The solution is to consider the whole review record on one day when assigning difficulty. As an simple example, the initial difficulty after the first day may be determined by:

D0(G, n) = w4 - (G-3)w5 + n*wnew

where n is the # of times pressing “again” in the first day, and wnew is a new parameter to be fitted. Similar considerations may be applied to reviews too.

In my opinion, the biggest issue of FSRS model-wise is that the estimate of difficulty is delayed. e.g. maybe a card should be D=100% starting from the first day, but with the current FSRS model, it is more likely to be 70% at first and only goes to 100% after several reviews. Similar issue exists for abrupt difficulty changes during review, e.g. due to interference. This would not only affect its accuracy, but (from my ungrounded guess) also lead to unoptimal schedule (e.g. to compensente the underestimated difficulty at the beginning, the model would punish largely on Hard and does not award much on Good, leading to the “ease hell” in SM2; indeed once I had w7=0.0000 on a deck, which means pressing Good would not change difficulty at all…). The purposed change here would likely to make difficulty estimations less delayed thus mitigate the problem.

1 Like

We tried it, it barely affects RMSE/log loss. @L.M.Sherlock you could benchmark this once you’re done re-running the benchmark.

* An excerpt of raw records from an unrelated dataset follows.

(** * YouTube SEO workbench: the page component, the analyze route and the
      text-statistics aggregator

    A shallow embedding of
      - [src/app/src/app/page.tsx]  (the [Home] component: [channels],
        [handleAnalyze], [prettyFrequency]),
      - the route handler [POST] of [/api/analyze],
    together with a model of the aggregator [analyzeChannelsAndSuggest] of
    [@/lib/seo], whose source is not part of the tree and which is therefore
    modelled from the specification.

    JavaScript strings are modelled by [string]: a sequence of 8-bit code
    units, i.e. the Latin-1 range of UTF-16.  Counts are [Z] or [nat],
    the JSON numbers of the response that are floats are exact rationals. *)

From Stdlib Require Import List String Ascii Bool Arith ZArith Lia.
From Stdlib Require Import Sorted Permutation.
From Stdlib Require Import QArith.
From Stdlib Require DecimalString.
Import ListNotations.

Local Close Scope Q_scope.
Local Open Scope string_scope.
Local Open Scope list_scope.

(* ================================================================== *)
(** ** JavaScript string primitives used by the sources *)
(* ================================================================== *)

Module JsString.

(** ECMAScript [WhiteSpace] and [LineTerminator] code units below 256:
    TAB, LF, VT, FF, CR, SP and NBSP.  These are the code units
    [String.prototype.trim] strips. *)
Definition isWhiteSpace (c : ascii) : bool :=
  let n := nat_of_ascii c in
  ((n =? 9) || (n =? 10) || (n =? 11) || (n =? 12) || (n =? 13)
   || (n =? 32) || (n =? 160))%nat.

Thanks for the info. One quick question: did you consider the number of total reviews/total “Again” responses when doing RMSE binning? Otherwise I think it’s like cheating in the same way you have illustrated here The Metric · open-spaced-repetition/fsrs4anki Wiki · GitHub

e.g. I learnt 100 new cards today, 50 being 1->3->3 and 50 being 11131111323. In reality maybe the first 50 cards have a 90% chance of recall tomorrow, while the second 50 have a 20% chance. The current model, when perfectly calibrated, would predict 55% on all 100 cards, which is technically correct (RMSE=0) but not what we want.

Only one review per day is taken into account, same is true for binning.

ok I guess that answers why no RMSE change is observed (as I explained above). It would be great to consider metrics that can reflect multiple reviews in a single day (maybe total # of “Again” so far / in the first day / in the last review etc.) in RMSE binning and see if the result changes. If the situation still doesn’t change then maybe I’m just thinking too much.